(Collection entries)
Definition s2n_security_rule_validate_policy (rule : s2n_security_rule) (policy : s2n_security_policy) :
    Cmd s2n_security_rule_result unit :=
  r <-- attempt (s2n_security_policy_get_version policy) ;;
  let policy_name := match r with inl n => n | inr _ => "unnamed" end in
  for_each 0 (suites (cipher_preferences policy)) (fun i cipher_suite =>
    s2n_security_rule_result_process (validate_cipher_suite rule cipher_suite) error_msg_format_name
      [PrintStr (rule_name rule); PrintStr policy_name; PrintStr "cipher suite"; PrintStr (iana_name cipher_suite);
       PrintInt (i + 1)]) ;;;
  for_each 0 (signature_schemes (signature_preferences policy)) (fun _ sig_scheme =>
    s2n_security_rule_result_process (validate_sig_scheme rule sig_scheme) error_msg_format_name
      [PrintStr (rule_name rule); PrintStr policy_name; PrintStr "signature scheme";
       PrintStr (scheme_iana_name sig_scheme)]) ;;;
  match certificate_signature_preferences policy with
  | Some cert_sig_prefs =>
      for_each 0 (signature_schemes cert_sig_prefs) (fun _ sig_scheme =>
        s2n_security_rule_result_process (validate_cert_sig_scheme rule sig_scheme) error_msg_format_name
          [PrintStr (rule_name rule); PrintStr policy_name; PrintStr "certificate signature scheme";
           PrintStr (scheme_iana_name sig_scheme)])
  | None => ret tt
  end ;;;
  for_each 0 (ecc_curves (ecc_preferences policy)) (fun i curve =>
    s2n_security_rule_result_process (validate_curve rule curve) error_msg_format_name
      [PrintStr (rule_name rule); PrintStr policy_name; PrintStr "curve"; PrintStr (curve_name curve);
       PrintInt (i + 1)]) ;;;
  for_counted (Z.to_nat (tls13_kem_group_count (kem_preferences policy))) 0 (tls13_kem_groups (kem_preferences policy))
    (fun i kem_group =>
      s2n_security_rule_result_process (validate_hybrid_group rule kem_group) error_msg_format_name
        [PrintStr (rule_name rule); PrintStr policy_name; PrintStr "kem_group"; PrintStr (group_name kem_group);
         PrintInt (i + 1)]) ;;;
  s2n_security_rule_result_process (validate_version rule (policy_minimum_version policy)) error_msg_format_basic
    [PrintStr (rule_name rule); PrintStr policy_name; PrintStr "min version"; PrintInt (policy_minimum_version policy)].

(** The array [rules] in the order of its indices. *)
Definition s2n_security_policy_validate_security_rules (policy : s2n_security_policy) :
    Cmd s2n_security_rule_result unit :=
  for_each 0 [S2N_PERFECT_FORWARD_SECRECY; S2N_FIPS_140_3] (fun _ rule_id =>
    if negb (bool_decide (rule_id ∈ rules policy)) then ret tt
    else s2n_security_rule_validate_policy (security_rule_definitions rule_id) policy).

Definition s2n_security_rule_result_init_output : Cmd s2n_security_rule_result unit :=
  zoom output_lens (s2n_stuffer_growable_alloc 0) ;;;
  modify (set_write_output true).

Definition s2n_security_rule_result_free : Cmd s2n_security_rule_result unit :=
  zoom output_lens s2n_stuffer_free ;;;
  modify (fun _ => zero_result).

(** ** tls/s2n_security_policies.c *)

Definition S2N_IFF (a b : bool) : bool := Bool.eqb a b.
Definition NUM_RSA_PSS_SCHEMES : Z := 6.

Definition s2n_validate_kem_preferences {X} (p : s2n_kem_preferences) (pq_kem_extension_required : bool) : Cmd X unit :=
  let null_groups := match tls13_kem_groups p with None => true | Some _ => false end in
  let null_kems := match kems p with None => true | Some _ => false end in
  ensure (S2N_IFF (tls13_kem_group_count p =? 0) null_groups) S2N_ERR_INVALID_SECURITY_POLICY ;;;
  ensure (S2N_IFF (kem_count p =? 0) null_kems) S2N_ERR_INVALID_SECURITY_POLICY ;;;
  ensure (tls13_kem_group_count p <=? S2N_KEM_GROUPS_COUNT) S2N_ERR_ARRAY_INDEX_OOB ;;;
  if pq_kem_extension_required then
    ensure (0 <? kem_count p) S2N_ERR_INVALID_SECURITY_POLICY ;;;
    ensure (negb null_kems) S2N_ERR_INVALID_SECURITY_POLICY
  else
    ensure (kem_count p =? 0) S2N_ERR_INVALID_SECURITY_POLICY ;;;
    ensure null_kems S2N_ERR_INVALID_SECURITY_POLICY.

Definition s2n_validate_certificate_signature_preferences {X} (p : s2n_signature_preferences) : Cmd X unit :=
  let rsa_pss_scheme_count :=
    zlen (List.filter (fun s => nid_number (scheme_nid s) =? nid_number NID_rsassaPss) (signature_schemes p)) in
  ensure ((rsa_pss_scheme_count =? NUM_RSA_PSS_SCHEMES) || (rsa_pss_scheme_count =? 0)) S2N_ERR_INVALID_SECURITY_POLICY.

(** The state of the functions below is the flags of all rows, in order. *)
Definition set_flags (i : nat) (f : policy_flags -> policy_flags) : Cmd (list policy_flags) unit :=
  modify (alter f i).

(** The loop over the suites of the policy in row [i]. *)
Fixpoint suites_init_loop (i : nat) (p : s2n_kem_preferences) (l : list s2n_cipher_suite) :
    Cmd (list policy_flags) unit :=
  match l with
  | [] => ret tt
  | cipher :: rest =>
      (if S2N_TLS13 <=? minimum_required_tls_version cipher then
         set_flags i (fun f => PolicyFlags (ecc_extension_required f) (pq_kem_extension_required f) true)
       else ret tt) ;;;
      ensure (negb (xorb (s2n_is_valid_tls13_cipher (iana_value cipher))
                         (S2N_TLS13 <=? minimum_required_tls_version cipher))) S2N_ERR_INVALID_SECURITY_POLICY ;;;
      (if s2n_cipher_suite_requires_ecc_extension cipher then
         set_flags i (fun f => PolicyFlags true (pq_kem_extension_required f) (supports_tls13 f))
       else ret tt) ;;;
      (if s2n_cipher_suite_requires_pq_extension cipher && (0 <? kem_count p) then
         set_flags i (fun f => PolicyFlags (ecc_extension_required f) true (supports_tls13 f))
       else ret tt) ;;;
      suites_init_loop i p rest
  end.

__Exercise requirements__:
Each entry above should be output again, precisely as given.

__Completed exercise__:
Definition s2n_security_rule_validate_policy (rule : s2n_security_rule) (policy : s2n_security_policy) :
    Cmd s2n_security_rule_result unit :=
  r <-- attempt (s2n_security_policy_get_version policy) ;;
  let policy_name := match r with inl n => n | inr _ => "unnamed" end in
  for_each 0 (suites (cipher_preferences policy)) (fun i cipher_suite =>
    s2n_security_rule_result_process (validate_cipher_suite rule cipher_suite) error_msg_format_name
      [PrintStr (rule_name rule); PrintStr policy_name; PrintStr "cipher suite"; PrintStr (iana_name cipher_suite);
       PrintInt (i + 1)]) ;;;
  for_each 0 (signature_schemes (signature_preferences policy)) (fun _ sig_scheme =>
    s2n_security_rule_result_process (validate_sig_scheme rule sig_scheme) error_msg_format_name
      [PrintStr (rule_name rule); PrintStr policy_name; PrintStr "signature scheme";
       PrintStr (scheme_iana_name sig_scheme)]) ;;;
  match certificate_signature_preferences policy with
  | Some cert_sig_prefs =>
      for_each 0 (signature_schemes cert_sig_prefs) (fun _ sig_scheme =>
        s2n_security_rule_result_process (validate_cert_sig_scheme rule sig_scheme) error_msg_format_name
          [PrintStr (rule_name rule); PrintStr policy_name; PrintStr "certificate signature scheme";
           PrintStr (scheme_iana_name sig_scheme)])
  | None => ret tt
  end ;;;
  for_each 0 (ecc_curves (ecc_preferences policy)) (fun i curve =>
    s2n_security_rule_result_process (validate_curve rule curve) error_msg_format_name
      [PrintStr (rule_name rule); PrintStr policy_name; PrintStr "curve"; PrintStr (curve_name curve);
       PrintInt (i + 1)]) ;;;
  for_counted (Z.to_nat (tls13_kem_group_count (kem_preferences policy))) 0 (tls13_kem_groups (kem_preferences policy))
    (fun i kem_group =>
      s2n_security_rule_result_process (validate_hybrid_group rule kem_group) error_msg_format_name
        [PrintStr (rule_name rule); PrintStr policy_name; PrintStr "kem_group"; PrintStr (group_name kem_group);
         PrintInt (i + 1)]) ;;;
  s2n_security_rule_result_process (validate_version rule (policy_minimum_version policy)) error_msg_format_basic
    [PrintStr (rule_name rule); PrintStr policy_name; PrintStr "min version"; PrintInt (policy_minimum_version policy)].

(** The array [rules] in the order of its indices. *)
Definition s2n_security_policy_validate_security_rules (policy : s2n_security_policy) :
    Cmd s2n_security_rule_result unit :=
  for_each 0 [S2N_PERFECT_FORWARD_SECRECY; S2N_FIPS_140_3] (fun _ rule_id =>
    if negb (bool_decide (rule_id ∈ rules policy)) then ret tt
    else s2n_security_rule_validate_policy (security_rule_definitions rule_id) policy).

Definition s2n_security_rule_result_init_output : Cmd s2n_security_rule_result unit :=
  zoom output_lens (s2n_stuffer_growable_alloc 0) ;;;
  modify (set_write_output true).

Definition s2n_security_rule_result_free : Cmd s2n_security_rule_result unit :=
  zoom output_lens s2n_stuffer_free ;;;
  modify (fun _ => zero_result).

(** ** tls/s2n_security_policies.c *)

Definition S2N_IFF (a b : bool) : bool := Bool.eqb a b.
Definition NUM_RSA_PSS_SCHEMES : Z := 6.

Definition s2n_validate_kem_preferences {X} (p : s2n_kem_preferences) (pq_kem_extension_required : bool) : Cmd X unit :=
  let null_groups := match tls13_kem_groups p with None => true | Some _ => false end in
  let null_kems := match kems p with None => true | Some _ => false end in
  ensure (S2N_IFF (tls13_kem_group_count p =? 0) null_groups) S2N_ERR_INVALID_SECURITY_POLICY ;;;
  ensure (S2N_IFF (kem_count p =? 0) null_kems) S2N_ERR_INVALID_SECURITY_POLICY ;;;
  ensure (tls13_kem_group_count p <=? S2N_KEM_GROUPS_COUNT) S2N_ERR_ARRAY_INDEX_OOB ;;;
  if pq_kem_extension_required then
    ensure (0 <? kem_count p) S2N_ERR_INVALID_SECURITY_POLICY ;;;
    ensure (negb null_kems) S2N_ERR_INVALID_SECURITY_POLICY
  else
    ensure (kem_count p =? 0) S2N_ERR_INVALID_SECURITY_POLICY ;;;
    ensure null_kems S2N_ERR_INVALID_SECURITY_POLICY.

Definition s2n_validate_certificate_signature_preferences {X} (p : s2n_signature_preferences) : Cmd X unit :=
  let rsa_pss_scheme_count :=
    zlen (List.filter (fun s => nid_number (scheme_nid s) =? nid_number NID_rsassaPss) (signature_schemes p)) in
  ensure ((rsa_pss_scheme_count =? NUM_RSA_PSS_SCHEMES) || (rsa_pss_scheme_count =? 0)) S2N_ERR_INVALID_SECURITY_POLICY.

(** The state of the functions below is the flags of all rows, in order. *)
Definition set_flags (i : nat) (f : policy_flags -> policy_flags) : Cmd (list policy_flags) unit :=
  modify (alter f i).

(** The loop over the suites of the policy in row [i]. *)
Fixpoint suites_init_loop (i : nat) (p : s2n_kem_preferences) (l : list s2n_cipher_suite) :
    Cmd (list policy_flags) unit :=
  match l with
  | [] => ret tt
  | cipher :: rest =>
      (if S2N_TLS13 <=? minimum_required_tls_version cipher then
         set_flags i (fun f => PolicyFlags (ecc_extension_required f) (pq_kem_extension_required f) true)
       else ret tt) ;;;
      ensure (negb (xorb (s2n_is_valid_tls13_cipher (iana_value cipher))
                         (S2N_TLS13 <=? minimum_required_tls_version cipher))) S2N_ERR_INVALID_SECURITY_POLICY ;;;
      (if s2n_cipher_suite_requires_ecc_extension cipher then
         set_flags i (fun f => PolicyFlags true (pq_kem_extension_required f) (supports_tls13 f))
       else ret tt) ;;;
      (if s2n_cipher_suite_requires_pq_extension cipher && (0 <? kem_count p) then
         set_flags i (fun f => PolicyFlags (ecc_extension_required f) true (supports_tls13 f))
       else ret tt) ;;;
      suites_init_loop i p rest
  end.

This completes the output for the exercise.